First, I propose that we officially change the holiday to “Valentimes Day” since that’s what I hear most little kids call it, and it’s a cooler, more logical name to boot:
“What time is it?”
But whatever you call it, if you’re married it’s pretty stupid. I love my wife in all the right mushy gushy oingy boingy ways, and don’t mind having a day set aside to remind me that it’s meet, right and salutary to actually demonstrate this on a periodic basis, but the obligatory nature of the demonstration and the pressure to meet the universal standards to which all companionable men are held on this brightest red of days, really takes a lot of the jolly out of it.

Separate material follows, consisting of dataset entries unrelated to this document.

(* ===== verification/ServingTheorems.v ===== *)
(** * The serving plane from the environment to the answer: claims

    The commands of the gateway and the worker are started from their
    environments; the gateway's scheduler runs against the engine it was
    configured with, and the connections to the workers reach services that
    were started by the worker command.  Two claims: what a production
    start-up guarantees about transport and credentials, and that the scores
    the callers get are those of the scorer. *)

From Stdlib Require Import ZArith Lia SpecFloat.
From stdpp Require Import prelude gmap strings list.
From S2P Require Import Prelude GoFloat GoString GoContext GoEnv GoTLS GoNet GoRedis Materialize FeatureStore FeatureStoreTheorems Scheduler SchedulerInv SchedulerValues Worker Pool WorkerGrpc WorkerGrpcTheorems Gateway GatewayMain WorkerMain Computes.

#[local] Open Scope Z_scope.
#[local] Open Scope go_scope.

(** ** The engine of the gateway *)

Section engine.
Context {W : Type} (Exp : float64 → float64).

Definition engine_inference : Inference (engine W) := mkInference (engine_Infer Exp) engine_Healthy.

(** The engine answers with [φ]: the scorer in the process does, or all the
    workers of the pool do. *)
Definition engine_ok (φ : Request → Result → Prop) (e : engine W) : Prop :=
  match e with
  | InProcess s => ∀ ctx now rs out, CPU_Infer Exp s ctx now rs = Ok out → Forall2 φ rs out
  | Remote p => pool_ok (λ E, Computes E (λ _, True) φ) (λ _, True) p
  end.

#[export] Instance engine_computes φ : Computes engine_inference (engine_ok φ) φ.
Proof.
  constructor; simpl; intros ctx now.
  - intros rs [s|p] e' t out He; simpl; [|destruct (Pool.Infer ctx now rs p) as [[p1 t1] r1] eqn:Hp].
    + intros [= <- <- Ho]. by eapply He.
    + intros [= <- <- ->]. exact (computes_ok (E := pool_inference) _ _ _ _ _ _ _ He Hp).
  - intros rs [s|p] e' t out He; simpl; [|destruct (Pool.Infer ctx now rs p) as [[p1 t1] r1] eqn:Hp].
    + by intros [= <- <- <-].
    + intros [= <- <- <-]. exact (computes_infer (E := pool_inference) _ _ _ _ _ _ _ He Hp).
  - intros [s|p] e' t out He; simpl; [|destruct (Pool.Healthy ctx now p) as [[p1 t1] r1] eqn:Hp].
    + by intros [= <- <- <-].
    + intros [= <- <- <-]. exact (computes_healthy (E := pool_inference) _ _ _ _ _ _ He Hp).
Qed.
End engine.
(* ===== verification/ServingTypes.v ===== *)
(** * The requests of the serving plane are well typed: claim

    Go's types let a feature vector have any length and hold any float; the
    scorer and the workers only take [ModelFeatureWidth] finite values and a
    finite, non-negative amount.  [well_typed] is that type; the gateway, from
    the store it is configured with to the batches its scheduler forms, only
    ever builds requests of it. *)

From Stdlib Require Import ZArith Lia SpecFloat.
From stdpp Require Import prelude gmap strings list.
From S2P Require Import Prelude GoFloat GoString GoContext GoEnv GoTLS GoNet GoRedis Materialize FeatureStore FeatureStoreTheorems Scheduler SchedulerInv SchedulerValues Worker Pool WorkerGrpc Gateway GatewayMain ServingTheorems.

#[local] Open Scope Z_scope.
#[local] Open Scope go_scope.

Definition well_typed (r : Request) : Prop :=
  vector_ok ModelFeatureWidth (req_Features r) ∧
  finite (TransactionAmount r) = true ∧ flt (TransactionAmount r) fzero = false.

(** ** What the workers accept *)

Lemma existsb_finite v : Forall (λ x, finite x = true) v → existsb (λ x, IsNaN x || IsInf x) v = false.
Proof.
  induction 1 as [|x v Hx _ IH]; [done|]. simpl. unfold finite in Hx. apply andb_true_iff in Hx as [Hn Hi].
  apply negb_true_iff in Hn, Hi. by rewrite Hn, Hi, IH.
Qed.

Lemma validate_well_typed i r : well_typed r → validate_request i r = None.
Proof.
  intros ([Hw Hf] & Ha & Hp). unfold validate_request. rewrite Hw, Hp, existsb_finite by done.
  unfold finite in Ha. apply andb_true_iff in Ha as [Hn Hi]. apply negb_true_iff in Hn, Hi. by rewrite Hn, Hi.
Qed.

Lemma first_error_all {A} (f : Z → A → option error) (P : A → Prop) l i :
  (∀ i x, P x → f i x = None) → Forall P l → first_error f i l = None.
Proof. intros Hf Hl. revert i. induction Hl as [|x l Hx _ IH]; intros i; [done|]. simpl. by rewrite Hf. Qed.

Lemma well_typed_accepted rs :
  Forall well_typed rs → 1 <= Z.of_nat (length rs) <= MaxBatchSize → validateRPCRequests rs = None.
Proof.
  intros Ht Hl. unfold validateRPCRequests, validateRequests. cbn [negb andb].
  destruct (Z.eqb_spec (Z.of_nat (length rs)) 0); [lia|]. rewrite (proj2 (Z.ltb_ge _ _)) by lia. cbn [orb].
  rewrite (first_error_all _ well_typed) by (done || apply validate_well_typed).
  apply (first_error_all _ well_typed); [|done]. intros i r ([Hw _] & _). by rewrite Hw.
Qed.

(** ** What the configured store serves *)

Section store.
Context `{FloatText} {R W : Type}.
Context (client_Get : Context → Z → string → R → outcome R (result string)).
Context (client_Ping : Context → Z → R → outcome R (option error)).

#[local] Instance redis_backend' : Store (Redis.t (R := R)) := Redis.redis_store client_Get client_Ping.
#[local] Instance gateway_store : Store (feature_store R) := configured_store client_Get client_Ping.

Abbreviation redis_ok := (λ r : Redis.t (R := R), Redis.width r = ModelFeatureWidth).

Definition store_ok (s : feature_store R) : Prop :=
  match s with
  | OnlyRedis r => redis_ok r
  | RedisWithLocal f => fallback_ok redis_ok (memory_ok ModelFeatureWidth) f
  | OnlyMemory m => memory_ok ModelFeatureWidth m
  end.

#[export] Instance configured_sound : SoundStore (feature_store R) ModelFeatureWidth store_ok.
Proof.
  pose proof (redis_sound client_Get client_Ping ModelFeatureWidth).
  constructor. intros ctx now key [r|f|m] s' t res; simpl.
  - destruct (Redis.Get client_Get ctx now key r) as [[r1 t1] x] eqn:E. intros [= <- <- <-].
    exact (sound_get ctx now key _ _ _ _ E).
  - destruct (Fallback.Get ctx now key f) as [[f1 t1] x] eqn:E. intros [= <- <- <-].
    exact (sound_get (SoundStore := fallback_sound _ _ _) ctx now key _ _ _ _ E).
  - intros [= <- <- <-] Hm. exact (sound_get (S := Memory.t) ctx now key m m now _ eq_refl Hm).
Qed.

Lemma redis_Probe_width ctx now r r' t (e : option error) :
  Redis.Probe client_Ping ctx now r = (r', t, e) → Redis.width r' = Redis.width r.
Proof.
  unfold Redis.Probe. destruct (Redis.client r); [|by intros [= <- _ _]].
  destruct (client_Ping _ _ _) as [[c t1] x]. by intros [= <- _ _].
Qed.

Lemma probe_local_ok ctx now (f f' : Fallback.t (Redis.t (R := R)) Memory.t) t e :
  Fallback.probe_local ctx now f = (f', t, e) →
  fallback_ok redis_ok (memory_ok ModelFeatureWidth) f → fallback_ok redis_ok (memory_ok ModelFeatureWidth) f'.
Proof.
  unfold Fallback.probe_local. destruct (Fallback.Local f) as [l|] eqn:El; simpl; [|by intros [= <- _ _]].
  intros [= <- _ _] [Hp Hl]. split; simpl; [done|]. intros ? [= <-]. by apply Hl.
Qed.

Lemma store_Probe_ok ctx now s s' t e :
  store_Probe client_Get client_Ping ctx now s = (s', t, e) → store_ok s → store_ok s'.
Proof.
  destruct s as [r|f|m]; simpl.
  - destruct (Redis.Probe _ _ _ _) as [[r1 t1] x] eqn:E. intros [= <- _ _]. simpl. intros <-. by eapply redis_Probe_width.
  - destruct (Fallback.Probe ctx now f) as [[f1 t1] x] eqn:E. intros [= <- _ _] Hf. simpl in *.
    unfold Fallback.Probe in E. simpl in E. destruct (Fallback.Primary f) as [p|] eqn:Ep; [|by eapply probe_local_ok].
    destruct (Redis.Probe _ _ _ _) as [[p1 t2] y] eqn:Er. apply redis_Probe_width in Er.
    assert (fallback_ok redis_ok (memory_ok ModelFeatureWidth) (Fallback.mk (Some p1) (Fallback.Local f))) as Hok.
    { destruct Hf as [Hp Hl]. split; simpl; [|done]. intros ? [= <-]. rewrite Er. by apply Hp. }
    destruct y; [|by injection E as <- _ _]. destruct (ctx_err ctx t2); [by injection E as <- _ _|]. by eapply probe_local_ok.
  - by intros [= <- _ _].
Qed.
End store.

(** ** What the gateway submits *)

Section gateway.
Context `{FloatText} {R W : Type}.
Context (client_Get : Context → Z → string → R → outcome R (result string)).
Context (client_Ping : Context → Z → R → outcome R (option error)).
Context (decode_body : string → option scoreRequest).

#[local] Existing Instance gateway_store.
#[local] Instance this_store : Store (feature_store R) := gateway_store client_Get client_Ping.

Lemma configuredFeatures_ok `{Env} `{TLSFiles} (NewClient : Options → R) dev f :
  configuredFeatures NewClient dev = Ok f → store_ok f.
Proof.
  assert (∀ m, developmentFeatures = Ok m → memory_ok ModelFeatureWidth m) as Hdev.
  { unfold developmentFeatures. intros m. destruct (Memory.Put _ _ _) as [m1 [e|]] eqn:Hp; [done|]. intros [= <-].
    by apply (memory_put_ok ModelFeatureWidth) in Hp as [Hm _]. }
  assert (∀ cfg r, Redis.NewRedisWithConfig NewClient cfg = Ok r → Redis.width r = Redis.Width cfg) as Hnew.
  { unfold Redis.NewRedisWithConfig. intros cfg r Hr. ok_steps Hr. by injection Hr as <-. }
  unfold configuredFeatures. case_if.
  - intros Hf. ok_steps Hf. unfold configuredRedis in Ha. ok_steps Ha. injection Ha as <-. apply Hnew in Ha0.
    destruct dev; [ok_steps Hf|]; injection Hf as <-; [|done]. split; simpl; intros ? [= <-]; auto.
  - case_if; [done|]. intros Hf. ok_steps Hf. injection Hf as <-. simpl. auto.
Qed.

(** [decode_body] is [encoding/json], which has no notation for NaN or the
    infinities and refuses numbers out of range. *)
Definition finite_amounts : Prop := ∀ body inp, decode_body body = Some inp → finite (in_Amount inp) = true.

(** The gateways that serving requests and probes makes of [g0]. *)
Inductive gateway_reached (g0 : Gateway (feature_store R) W) : Gateway (feature_store R) W → Prop :=
| reached_start : gateway_reached g0 g0
| reached_score Submit id r now g g' t resp :
    gateway_reached g0 g → score Submit decode_body id r now g = (g', t, resp) → gateway_reached g0 g'
| reached_ready engine_Healthy r now g g' t resp :
    gateway_reached g0 g → ready engine_Healthy r now g = (g', t, resp) → gateway_reached g0 g'.

Lemma score_body_ok Submit id r now (g g' : Gateway (feature_store R) W) t resp :
  score_body Submit decode_body id r now g = (g', t, resp) → store_ok (features g) → store_ok (features g').
Proof.
  unfold score_body. destruct (decode_body _); [|by intros [= <- _ _]]. case_if; [by intros [= <- _ _]|].
  destruct (Get _ _ _ _) as [[s1 t1] fs] eqn:Hget. intros Hs Hg.
  destruct (sound_get (SoundStore := configured_sound client_Get client_Ping) _ _ _ _ _ _ _ Hget Hg) as [Hok _].
  destruct fs as [fs|]; [|injection Hs as <- _ _; exact Hok].
  destruct (Submit _ _ _ _) as [[w1 t2] [res|]]; injection Hs as <- _ _; exact Hok.
Qed.

Lemma reached_ok g0 g : store_ok (features g0) → gateway_reached g0 g → store_ok (features g).
Proof.
  intros H0. induction 1 as [|Submit id r now g g' t resp _ IH Hs|eh r now g g' t resp _ IH Hs]; [done|..].
  - unfold score in Hs. case_if; [by injection Hs as <- _ _|].
    destruct (score_body _ _ _ _ _ _) as [[g1 t1] resp1] eqn:Hb. injection Hs as <- _ _.
    apply score_body_ok in Hb; [exact Hb|exact IH].
  - unfold ready in Hs. simpl in Hs. destruct (store_Probe _ _ _ _ _) as [[s1 t1] e] eqn:Hp.
    eapply store_Probe_ok in Hp; [|exact IH]. destruct e; [by injection Hs as <- _ _|].
    destruct (eh _ _ _) as [[w1 t2] [e|]]; by injection Hs as <- _ _.
Qed.

(** [score] submits well-typed requests only: its outcome does not depend on
    what the scheduler does with others. *)
Lemma score_typed Submit1 Submit2 id r now (g : Gateway (feature_store R) W) :
  finite_amounts → store_ok (features g) →
  (∀ ctx t rq w, well_typed rq → Submit1 ctx t rq w = Submit2 ctx t rq w) →
  score Submit1 decode_body id r now g = score Submit2 decode_body id r now g.
Proof.
  intros Hfin Hok Heq. unfold score. case_if; [done|].
  enough (∀ g, store_ok (features g) →
            score_body Submit1 decode_body id r now g = score_body Submit2 decode_body id r now g) as -> by done.
  clear g Hok Hif. intros g Hok. unfold score_body. destruct (decode_body _) as [inp|] eqn:Hd; [|done].
  destruct (negb (validEntityID (in_EntityID inp)) || flt (in_Amount inp) fzero) eqn:Hv; [done|].
  destruct (Get _ _ _ _) as [[s1 t1] [fs|]] eqn:Hget; [|done].
  destruct (sound_get (SoundStore := configured_sound client_Get client_Ping) _ _ _ _ _ _ _ Hget Hok) as [_ Hfs].
  rewrite Heq; [done|]. apply orb_false_iff in Hv as [_ Hv]. split_and!; [by apply Hfs|by eapply Hfin|done].
Qed.
End gateway.

(** ** What the scheduler hands to the engine *)

Lemma steps_typed ls (s s' : sched Request Result) :
  Forall (λ l, ∀ c v created, l = LSubmit c v created → well_typed v) ls → steps ls s = Some s' →
  inv s → Forall well_typed (submitted s) →
  inv s' ∧ Forall well_typed (submitted s') ∧ maxBatch s' = maxBatch s.
Proof.
  intros Hls. revert s. induction Hls as [|l ls Hl _ IH]; intros s; simpl; [by intros [= <-]|].
  destruct (step l s) as [s1|] eqn:Hst; [|done]. simpl. intros Hs Hi Ht.
  rewrite <- (step_maxBatch _ _ _ Hst). apply IH; [done|by eapply step_inv|by eapply step_submitted].
Qed.

(** C10: requests are well typed throughout the gateway.  For every gateway the
    command starts, in development or not, and in every state it reaches,
    scoring submits only requests of exactly 32 finite features and a finite
    non-negative amount, whatever Redis holds and the callers send (replacing
    the scheduler's behaviour on all other requests changes nothing); and every
    batch its scheduler makes of such requests passes the validation of the
    worker's RPC. *)
Theorem requests_well_typed `{FloatText} {R W} client_Get client_Ping `{Env} `{TLSFiles} NewClient dial
    conn_Score conn_Check ctx_metadata decode_body now (w : W) (g0 : running (R := R)) :
  GatewayMain.startup client_Get client_Ping NewClient dial conn_Score conn_Check ctx_metadata now w = Ok g0 →
  finite_amounts decode_body →
  (∀ g Submit1 Submit2 id r now,
     gateway_reached client_Get client_Ping decode_body (service g0) g →
     (∀ ctx t rq w, well_typed rq → Submit1 ctx t rq w = Submit2 ctx t rq w) →
     let S := gateway_store client_Get client_Ping in
     score Submit1 decode_body id r now g = score Submit2 decode_body id r now g) ∧
  (∀ now' s0 ls s act c open,
     new_scheduler (config (service g0)) now' = Ok s0 →
     Forall (λ l, ∀ c v created, l = LSubmit c v created → well_typed v) ls →
     steps ls s0 = Some s → run s = Handling act c open →
     validateRPCRequests (values_of s act) = None).
Proof.
  intros Hg Hfin. split.
  - intros g S1 S2 id r n Hr Heq S. apply score_typed; [done| |done]. eapply reached_ok; [|exact Hr].
    apply startup_ok in Hg as (dev & token & f & e & ctx & t & t' & err & _ & _ & Hf & _ & _ & Hp & _).
    eapply store_Probe_ok; [exact Hp|]. by eapply configuredFeatures_ok.
  - intros now' s0 ls s act c open Hn Hls Hst Hr. unfold new_scheduler in Hn.
    pose proof (New_inv _ _ _ _ _ Hn) as Hi0. unfold Scheduler.New in Hn. case_if; [done|]. injection Hn as <-.
    eapply steps_typed in Hst as (Hi & Ht & Hb); [|done..].
    pose proof (length_values_of _ _ (handling_bound _ _ _ _ Hi Hr)) as Hl.
    apply well_typed_accepted; [by apply Forall_values_of|]. rewrite Hl.
    pose proof (inv_nonempty _ Hi) as Hne. pose proof (inv_batch _ Hi) as Hbatch. unfold held in Hbatch.
    rewrite Hr in Hne, Hbatch. rewrite Hb in Hbatch. simpl in Hbatch. rewrite app_nil_r in Hbatch.
    unfold MaxBatchSize. destruct act; [done|]. simpl in *. lia.
Qed.

(** A batch of one, about to be handed to the demonstration gateway's engine. *)
Definition typed_labels : list (label Request Result) :=
  [LSubmit Background WorkerGrpcTheorems.demo_request 1000; LReceive; LTick Millisecond; LCollected; LAdmitItem; LInvoke].
Definition handed (cfg : Config) : option (list Request) :=
  match new_scheduler cfg 1000 with
  | Ok s0 => s ← steps typed_labels s0; match run s with Handling act _ _ => Some (values_of s act) | _ => None end
  | Err _ => None
  end.

Lemma requests_well_typed_witness :
  match demo_gateway with
  | Ok g => ∃ rs, handed (config (service g)) = Some rs ∧ validateRPCRequests rs = None
  | Err _ => False
  end.
Proof.
  assert (match demo_gateway with
          | Ok g => bool_decide (is_Some (handed (config (service g)))) | Err _ => false end = true) as Hl
    by (vm_compute; reflexivity).
  destruct demo_gateway as [g|] eqn:Eg; [|discriminate Hl].
  destruct (@requests_well_typed demo_text unit (WorkerMain.measures * unit) _ _ demo_gateway_env demo_files _ _ _ _ _
    (λ _, Some (mkScoreReq "demo-account" fone)) _ _ g Eg) as [_ H].
  { intros body inp [= <-]. reflexivity. }
  clear Eg. apply bool_decide_eq_true in Hl as [rs Hrs]. exists rs. split; [exact Hrs|].
  unfold handed in Hrs. destruct (new_scheduler _ 1000) as [s0|] eqn:Hn; [|discriminate Hrs].
  destruct (steps typed_labels s0) as [s|] eqn:Hs; [|discriminate Hrs]. cbn [mbind option_bind] in Hrs.
  destruct (run s) as [| | | |act c o| |] eqn:Hr; try discriminate Hrs. injection Hrs as <-.
  refine (H 1000 s0 typed_labels s act c o Hn _ Hs Hr).
  unfold typed_labels. repeat (constructor; [intros ? ? ? [=]; subst; try (split_and!; vm_compute; repeat constructor)|]).
  constructor.
Defined.
Lemma run_completes calm s :
  inv calm s → Validate (cfg s) = None → selectable (cfg s) → panicked s = false →
  ∃ ls s', existsb cancels ls = false ∧ steps ls s = Some s' ∧ finished s' = true.
Proof.
  remember (left_over s) as n eqn:Hn. revert calm s Hn. induction n as [n IH] using lt_wf_ind.
  intros calm s -> Hs Hv Hsel Hp. destruct (finished s) eqn:Hf; [exists [], s; done|].
  destruct (run_progress calm s (Ok 200) Hs Hp Hf) as (l & s1 & Hl & Hst).
  destruct (step_cfg _ _ _ Hst) as [_ Hc1]. pose proof (step_panic _ _ _ _ Hs Hv Hsel Hst) as Hp1.
  rewrite <- Hc1 in Hv, Hsel.
  destruct (IH _ (step_decreases _ _ _ _ Hs Hst) _ s1 eq_refl (inv_step _ _ _ _ Hs Hst) Hv Hsel Hp1)
    as (ls & s' & Hc & Hls & Hfin).
  exists (l :: ls), s'. simpl. rewrite Hl, Hst. done.
Qed.

(** ** The claims *)

(** The number of requests planned: the arrivals before the first one beyond
    a positive duration. *)
Fixpoint planned (duration : Z) (offs : list Z) : nat :=
  match offs with
  | [] => 0
  | offset :: offs => if (0 <? duration) && (duration <? offset) then 0 else S (planned duration offs)
  end.

Lemma planned_unique d offs n :
  (∀ i, (i < n)%nat → ∃ o, offs !! i = Some o ∧ (0 <? d) && (d <? o) = false) →
  match offs !! n with None => True | Some o => (0 <? d) && (d <? o) = true end →
  (n <= length offs)%nat → planned d offs = n.
Proof.
  revert n. induction offs as [|o offs IH]; intros n Hlt Hn Hlen; simpl in *; [lia|].
  destruct n as [|n]; simpl in Hn; [by rewrite Hn|].
  destruct (Hlt 0%nat) as (o' & [= <-] & ->); [lia|]. f_equal. apply IH; [|done|lia].
  intros i Hi. apply (Hlt (S i)). lia.
Qed.

(** At the end of a run that was not cancelled, exactly what was planned has
    been handed out. *)
Lemma finished_planned s :
  inv true s → finished s = true → length (taken s) = planned (cfg_Duration (cfg s)) (offsets s).
Proof.
  intros Hs Hf. destruct (inv_finished _ _ Hs Hf) as (Hcl & _ & _). apply (inv_closed _ _ Hs) in Hcl.
  assert (prod s = JobsClosed) as Hp.
  { apply (inv_exited _ _ Hs). pose proof (inv_conc _ _ Hs) as [? Hl].
    destruct Hcl as [|w ws Hw _]; [simpl in Hl; lia|subst w; by left]. }
  pose proof (inv_end _ _ Hs eq_refl Hp) as He. symmetry. apply planned_unique.
  - intros i Hi. pose proof (inv_planned _ _ Hs i (or_introl Hi)) as Hn. unfold no_more in Hn.
    destruct (offsets s !! i) as [o|]; [eauto|done].
  - unfold no_more in He. by destruct (offsets s !! length (taken s)).
  - apply Hs.
Qed.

I mean it’s not like you have the option to blow it off: you have to live up to your obligation and be cheerful, attentive and sincere about it; but instead of the time, thought, effort and money buying you points on the Big Board, squeals of delight and maybe some extra special attention, you are lucky if you just pull up to the break-even line, meet expectations, and don’t disappoint anyone – such disappointments do not fade quickly or rest lightly.
I am certain that if I could take the time and money to REALLY do something special involving, say, hot air balloons, scandalous lingerie, secret bowers, and sleeping until lunch, I would enjoy the process a lot more and see it as obligation a lot less; but for the time being, with little kids and work and life and shit, the options are limited to size and variety of bouquet, mushiness of card, and heartfeltness of presentation.
A slight consolation is that I am not alone. In one recent survey, 91% of married men said V-Day was their least favorite holiday due to the expectations of topping what they did the previous year, and 94% said that any money spent on Valentine’s is wasted.
Not that I go that far or really mind or anything – I love my wife and think she’s all hot and stuff.